Saved entries
(* ===== verification/Sh.v ===== *)
(** user/sh.c: the shell.

    The parser works on the command line in memory, from the pointer [*ps], the
    state of the monad, to the end [es]; a syntax error is a panic.  A command
    refers to its words by the addresses where they start and end, as the C
    structures do, until [nulterminate] ends each of them with a NUL. *)

From S2P Require Import Prelude Riscv Mem Ulib.

Definition MAXARGS : Z := 10.

(** [struct cmd] and its variants; [argv] with [eargv]. *)
Inductive cmd :=
| EXEC (argv : list (Z * Z))
| REDIR (c : cmd) (file efile mode fd : Z)
| PIPE (left right : cmd)
| LIST (left right : cmd)
| BACK (c : cmd).

(** The constructors; [malloc] is taken to succeed. *)
Definition execcmd : cmd := EXEC [].
Definition redircmd (subcmd : cmd) (file efile mode fd : Z) : cmd := REDIR subcmd file efile mode fd.
Definition pipecmd (left right : cmd) : cmd := PIPE left right.
Definition listcmd (left right : cmd) : cmd := LIST left right.
Definition backcmd (subcmd : cmd) : cmd := BACK subcmd.

(** " \t\r\n\v" and "<|>&;()" *)
Definition whitespace : list Z := [32; 9; 13; 10; 11].
Definition symbols : list Z := [60; 124; 62; 38; 59; 40; 41].

(** [strchr(s, c)] as a condition, on a constant string. *)
Definition has (s : list Z) (c : Z) : bool := bool_decide (c ∈ s).

Section Parse.
Context (m : memory) (es : Z).

(** [while(s < es && strchr(whitespace, *s)) s++] *)
Fixpoint skip_ws (fuel : nat) (s : Z) : Z :=
  match fuel with
  | O => s
  | S fuel' => if (s <? es) && has whitespace (load8 m s) then skip_ws fuel' (s + 1) else s
  end.
Definition skip (s : Z) : Z := skip_ws (Z.to_nat (es - s)) s.

(** [while(s < es && !strchr(whitespace, *s) && !strchr(symbols, *s)) s++] *)
Fixpoint skip_word (fuel : nat) (s : Z) : Z :=
  match fuel with
  | O => s
  | S fuel' =>
      if (s <? es) && negb (has whitespace (load8 m s)) && negb (has symbols (load8 m s))
      then skip_word fuel' (s + 1) else s
  end.

(** The token at [s], and the address after it. *)
Definition token (s : Z) : Z * Z :=
  let c := load8 m s in
  if c =? 0 then (0, s)
  else if has [124; 40; 41; 59; 38; 60] c then (c, s + 1)
  else if c =? 62 then if load8 m (s + 1) =? 62 then (43, s + 2) else (62, s + 1)
  else (97, skip_word (Z.to_nat (es - s)) s).

(** The token with its start [q] and end [eq]. *)
Definition gettoken : M Z (Z * Z * Z) :=
  let! s := gets id in
  let q := skip s in
  let '(ret, eq) := token q in
  modify (fun _ => skip eq) ;;
  mret_ (ret, q, eq).

Definition peek (toks : list Z) : M Z bool :=
  let! s := gets id in
  let s := skip s in
  modify (fun _ => s) ;;
  mret_ (negb (load8 m s =? 0) && has toks (load8 m s)).

(** A bound on the iterations of the loops that read a token each time. *)
Definition tokens_left : M Z nat := gets (fun s => S (Z.to_nat (es - s))).

Fixpoint parseredirs_loop (fuel : nat) (c : cmd) : M Z cmd :=
  match fuel with
  | O => nofuel
  | S fuel' =>
      let! b := peek [60; 62] in
      if b then
        let! '(tok, _, _) := gettoken in
        let! '(tok2, q, eq) := gettoken in
        if negb (tok2 =? 97) then panic "missing file for redirection"
        else
          parseredirs_loop fuel'
            (if tok =? 60 then redircmd c q eq O_RDONLY 0
             else if tok =? 62 then redircmd c q eq (Z.lor (Z.lor O_WRONLY O_CREATE) O_TRUNC) 1
             else if tok =? 43 then redircmd c q eq (Z.lor O_WRONLY O_CREATE) 1
             else c)
      else mret_ c
  end.
Definition parseredirs (c : cmd) : M Z cmd :=
  let! n := tokens_left in parseredirs_loop n c.

(** [cmd->argv[argc] = q; cmd->eargv[argc] = eq], where [cmd] is the [execcmd] at
    the bottom of the redirections [ret]. *)
Fixpoint add_arg (ret : cmd) (q eq : Z) : cmd :=
  match ret with
  | EXEC argv => EXEC (argv ++ [(q, eq)])
  | REDIR c file efile mode fd => REDIR (add_arg c q eq) file efile mode fd
  | c => c
  end.

(** [while(!peek(ps, es, "|)&;"))] *)
Fixpoint parseargs_loop (fuel : nat) (ret : cmd) (argc : Z) : M Z cmd :=
  match fuel with
  | O => nofuel
  | S fuel' =>
      let! b := peek [124; 41; 38; 59] in
      if b then mret_ ret
      else
        let! '(tok, q, eq) := gettoken in
        if tok =? 0 then mret_ ret
        else if negb (tok =? 97) then panic "syntax"
        else
          let ret := add_arg ret q eq in
          let argc := argc + 1 in
          if MAXARGS <=? argc then panic "too many args"
          else let! ret := parseredirs ret in parseargs_loop fuel' ret argc
  end.

(** [while(peek(ps, es, "&"))] *)
Fixpoint parsebacks_loop (fuel : nat) (c : cmd) : M Z cmd :=
  match fuel with
  | O => nofuel
  | S fuel' =>
      let! b := peek [38] in
      if b then gettoken ;; parsebacks_loop fuel' (backcmd c) else mret_ c
  end.

Fixpoint parseline (n : nat) : M Z cmd :=
  match n with
  | O => nofuel
  | S n' =>
      let! c := parsepipe n' in
      let! k := tokens_left in
      let! c := parsebacks_loop k c in
      let! b := peek [59] in
      if b then gettoken ;; let! r := parseline n' in mret_ (listcmd c r) else mret_ c
  end
with parsepipe (n : nat) : M Z cmd :=
  match n with
  | O => nofuel
  | S n' =>
      let! c := parseexec n' in
      let! b := peek [124] in
      if b then gettoken ;; let! r := parsepipe n' in mret_ (pipecmd c r) else mret_ c
  end
with parseexec (n : nat) : M Z cmd :=
  match n with
  | O => nofuel
  | S n' =>
      let! b := peek [40] in
      if b then parseblock n'
      else
        let! ret := parseredirs execcmd in
        let! k := tokens_left in
        parseargs_loop k ret 0
  end
with parseblock (n : nat) : M Z cmd :=
  match n with
  | O => nofuel
  | S n' =>
      let! b := peek [40] in
      if negb b then panic "parseblock"
      else
        gettoken ;;
        let! c := parseline n' in
        let! b := peek [41] in
        if negb b then panic "syntax - missing )"
        else gettoken ;; parseredirs c
  end.
End Parse.

(** [for(i=0; ecmd->argv[i]; i++) *ecmd->eargv[i] = 0] *)
Fixpoint nul_args (m : memory) (argv : list (Z * Z)) : memory :=
  match argv with
  | [] => m
  | (_, eq) :: argv' => nul_args (store8 m eq 0) argv'
  end.
Fixpoint nulterminate (m : memory) (c : cmd) : memory :=
  match c with
  | EXEC argv => nul_args m argv
  | REDIR c _ efile _ _ => store8 (nulterminate m c) efile 0
  | PIPE l r | LIST l r => nulterminate (nulterminate m l) r
  | BACK c => nulterminate m c
  end.

(** Calls of the parser nest at most four deep per character. *)
Definition parse_fuel (len : Z) : nat := (4 * Z.to_nat len + 4)%nat.

(** The command and the memory in which its words are NUL-terminated. *)
Definition parsecmd (fuel : nat) (m : memory) (s : Z) : outcome Z (cmd * memory) :=
  match u_strlen fuel m s with
  | None => NoFuel
  | Some len =>
      let es := s + len in
      (let! c := parseline m es (parse_fuel len) in
       peek m es [] ;;
       let! s := gets id in
       if negb (s =? es) then panic "syntax"
       else mret_ (c, nulterminate m c)) s
  end.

■ What to do
Which lines of the data contain the word "right"? Copy each one.

■ Expected output
| PIPE (left right : cmd)
| LIST (left right : cmd)
Definition pipecmd (left right : cmd) : cmd := PIPE left right.
Definition listcmd (left right : cmd) : cmd := LIST left right.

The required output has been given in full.